*** Data section Section Begins ***

(** * monitor_status_lite: a shallow embedding and its checked properties

    The plugin samples host and process metrics and reports them as a drawn
    dashboard or as text.  This development embeds

    - [plugin.py]: [format_duration], [get_disk_info], the [MEMORY_HISTORY]
      deque with its recorder task, and the [status] and [mem] commands;
    - [image_generator.py]: [MonitorImageGenerator] ([generate], the card
      drawing helpers and [_get_usage_color]).

    Python values are modelled as the interpreter has them: [int] as [Z],
    [float] as the kernel's binary64 [float], [str] as [string] (UTF-8 bytes),
    exceptions as an explicit [result], and the mutable drawing surface and
    the chat API as logs threaded through the code. *)

From Stdlib Require Import ZArith List String Ascii Bool Lia.
From Stdlib Require Import Floats.
From Stdlib Require Uint63 DecimalString.
Import ListNotations.

Local Open Scope string_scope.
Local Open Scope list_scope.
Local Open Scope Z_scope.

(* ================================================================== *)
(** * Python runtime: exceptions, strings, lists *)
(* ================================================================== *)

Module Py.

(** An exception carries the text that [str(e)] yields.  Its class matters
    at one place, line 36 of image_generator.py, which catches [OSError]
    and its subclasses only: [OSError] stands for those classes and
    [Exception] for every other one.  Both are caught by [except Exception]
    and by a bare [except]. *)
Inductive exn : Type :=
| Exception (msg : string)
| OSError (msg : string).

(** [str(e)] *)
Definition str_exn (e : exn) : string :=
  match e with
  | Exception msg => msg
  | OSError msg => msg
  end.

Inductive result (A : Type) : Type :=
| Ok (a : A)
| Raise (e : exn).
Arguments Ok {A} a.
Arguments Raise {A} e.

*** Data section Section Ends ***

- What the task requires
Every line with "result" in it should be copied from the entries above.

- Answer to this task
    exceptions as an explicit [result], and the mutable drawing surface and
Inductive result (A : Type) : Type :=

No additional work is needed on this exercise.